How to get on the front page of Google (Part 2)

In the previous post in this series, we listed the search optimisation 'basics' as the place to start your search optimisation efforts.

Yeah, then (or rather now) what?

So you do all those things already...What can you do that other people might not be doing? The people that have read 'Get to the top of Google in half and hour' or 'Three ways to a #1 spot" ?

 

1. About those other bits

Let's just revisit the last item from the previous 'basics' list.

Use:

  • custom error pages
  • a directory structure (and file names) that included keywords
  • textual navigation (not graphical)
  • flat file structures
  • a site map
  • clean, valid code
  • permanent (301) vs temp (302) redirects. 
  • internal links.

And some extras:

  • use robots.txt file to control how search bots crawl your site
  • an HTML web page with no images should be under 150 KB (according to Bing).

Why are we recommending these?

Because this collection represents a bunch of things that many people don't do (even if their SEO expert recommends it) 

I don't know why, but it's possibly because some are put in place or controlled by technology.   Believe it or not, some big content management systems have constraints that make these things harder.
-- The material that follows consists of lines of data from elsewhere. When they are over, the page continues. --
(** [delete] on the root of a subtree whose nodes are distinct releases
    the nodes of the subtree, and no other. *)
Lemma delete_Tree_listNodes (fuel : nat) :
  forall (c : nat) (h : gmap nat node) (l : list nat),
    listNodes fuel c h = Some l -> NoDup l ->
    exists h',
      delete_Tree fuel c h = Some h' /\
      forall a, h' !! a = if decide (a ∈ l) then None else h !! a.
Proof.
  induction fuel as [|fuel IH]; intros c h l; [discriminate|].
  intros E Hnd. cbn [listNodes delete_Tree] in E |- *.
  destruct (h !! c) as [t|] eqn:Et; cbn [mbind option_bind] in E |- *; [|discriminate].
  assert (F : forall kids d hcur,
            fold_left
              (fun (acc : option (list nat)) (child : option nat) =>
                 result ← acc;
                 match child with
                 | Some c => childNodes ← listNodes fuel c h; Some (result ++ childNodes)
                 | None => Some result
                 end) kids (Some (c :: d)) = Some l ->
            (forall a, hcur !! a = if decide (a ∈ d) then None else h !! a) ->
            exists h' d',
              l = c :: d' /\
              fold_left
                (fun (acc : option (gmap nat node)) (child : option nat) =>
                   h ← acc;
                   match child with
                   | Some c => delete_Tree fuel c h
                   | None => Some h
                   end) kids (Some hcur) = Some h' /\
              forall a, h' !! a = if decide (a ∈ d') then None else h !! a).
  { induction kids as [|[k|] kids IHk]; intros d hcur; cbn [fold_left].
    - intros [= <-] Hcur. eauto.
    - cbn [mbind option_bind]. destruct (listNodes fuel k h) as [lk|] eqn:Ek;
        cbn [mbind option_bind]; [|rewrite fold_bind_None; discriminate].
      intros Efold Hcur.
      pose proof Efold as E1. apply listNodes_fold_extends in E1 as [more El].
      assert (Hnd' : NoDup (d ++ lk)).
      { rewrite El in Hnd. cbn [app] in Hnd. apply NoDup_cons in Hnd as [_ Hnd].
        apply NoDup_app in Hnd as [Hnd _]. exact Hnd. }
      apply NoDup_app in Hnd' as (_ & Hdisj & Hlk).
      assert (Ek' : listNodes fuel k hcur = Some lk).
      { apply (listNodes_frame h hcur fuel k lk Ek).
        intros a Ha. rewrite Hcur. destruct (decide (a ∈ d)) as [Hd|]; [|reflexivity].
        exfalso. exact (Hdisj a Hd Ha). }
      destruct (IH k hcur lk Ek' Hlk) as (h1 & Eh1 & Hh1).
      rewrite Eh1. apply (IHk (d ++ lk) h1 Efold).
      intros a. rewrite Hh1, Hcur.
      destruct (decide (a ∈ lk)), (decide (a ∈ d)), (decide (a ∈ d ++ lk)) as [Hx|Hx];
        try reflexivity; exfalso; apply Hx || (apply elem_of_app in Hx; tauto);
        apply elem_of_app; tauto.
    - apply IHk. }
  destruct (F (children t) [] h E) as (h' & d' & -> & Eh' & Hh').
  { intros a. destruct (decide (a ∈ [])) as [Hx|]; [|reflexivity].
    apply elem_of_nil in Hx. contradiction. }
  rewrite Eh'. cbn [mbind option_bind].
  apply NoDup_cons in Hnd as [Hc _].
  rewrite Hh'. destruct (decide (c ∈ d')); [contradiction|].
  rewrite Et. cbn [mbind option_bind]. eexists. split; [reflexivity|].
  intros a. destruct (decide (a = c)) as [->|Hne].
  - rewrite lookup_delete_eq. destruct (decide (c ∈ c :: d')) as [|Hx]; [reflexivity|].
    exfalso. apply Hx. left.
  - rewrite lookup_delete_ne by congruence. rewrite Hh'.
    destruct (decide (a ∈ d')), (decide (a ∈ c :: d')) as [Hx|Hx]; try reflexivity.
    + exfalso. apply Hx. now right.
    + apply elem_of_cons in Hx as [?|?]; contradiction.
Qed.
(** * Web-Scraping: the harvesting robot and the cleaning pipeline

    A shallow embedding of [scraping.py] and [traitement.py].

    - Python [str] values are lists of Unicode code points.
    - The regular expressions of the source are terms of a small regex
      syntax, run by a backtracking matcher that enumerates the possible
      ends of a match in the order Python's [re] tries them.
    - Python floats are binary64 values, carried as the exact rational
      they denote, every operation being the exact operation followed by
      rounding to nearest, ties to even.
    - The robot is a function of the outcomes of its calls to the browser,
      and returns the trace of the calls it made. *)

From Stdlib Require Import ZArith NArith PArith List String Ascii Bool Lia.
From Stdlib Require Import QArith Qreduction SpecFloat.
Import ListNotations.

Close Scope Q_scope.
Open Scope list_scope.

(* ================================================================== *)
(** * Characters and strings *)
(* ================================================================== *)

Module Str.

Local Open Scope N_scope.

(** A character is a Unicode code point. *)
Definition char := N.
Definition str := list char.

Definition eqc (a b : char) : bool := N.eqb a b.

Definition in_range (lo hi c : char) : bool := (N.leb lo c && N.leb c hi)%bool.

(** ** UTF-8 decoding, to write string literals as in the source *)

Fixpoint utf8_go (acc : N) (need : nat) (bs : list N) : str :=
  match bs with
  | [] => match need with O => [] | S _ => [acc] end
  | b :: t =>
      match need with
      | S k =>
          let acc' := (acc * 64 + N.land b 63) in
          match k with
          | O => acc' :: utf8_go 0 O t
          | S _ => utf8_go acc' k t
          end
      | O =>
          if N.ltb b 128 then b :: utf8_go 0 O t
          else if N.ltb b 224 then utf8_go (N.land b 31) 1%nat t
          else if N.ltb b 240 then utf8_go (N.land b 15) 2%nat t
          else utf8_go (N.land b 7) 3%nat t
      end
  end.

Definition u (s : string) : str :=
  utf8_go 0 O (map N_of_ascii (list_ascii_of_string s)).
Or it could be that your IT team, developers or CMS vendor doesn't understand how important search results are, how competitive your market is and that these things make a difference.

Recommendation number one

Make sure your relationship with your IT guy/girl/team or web developer is great.

Then you can have a discussion about them putting these 'other' bits in place. 

Make it clear that you need their expertise and how it contributes to the success of your business.

If you are using an outsourced/hosted technical solution, you may need to put the hard word on the provider!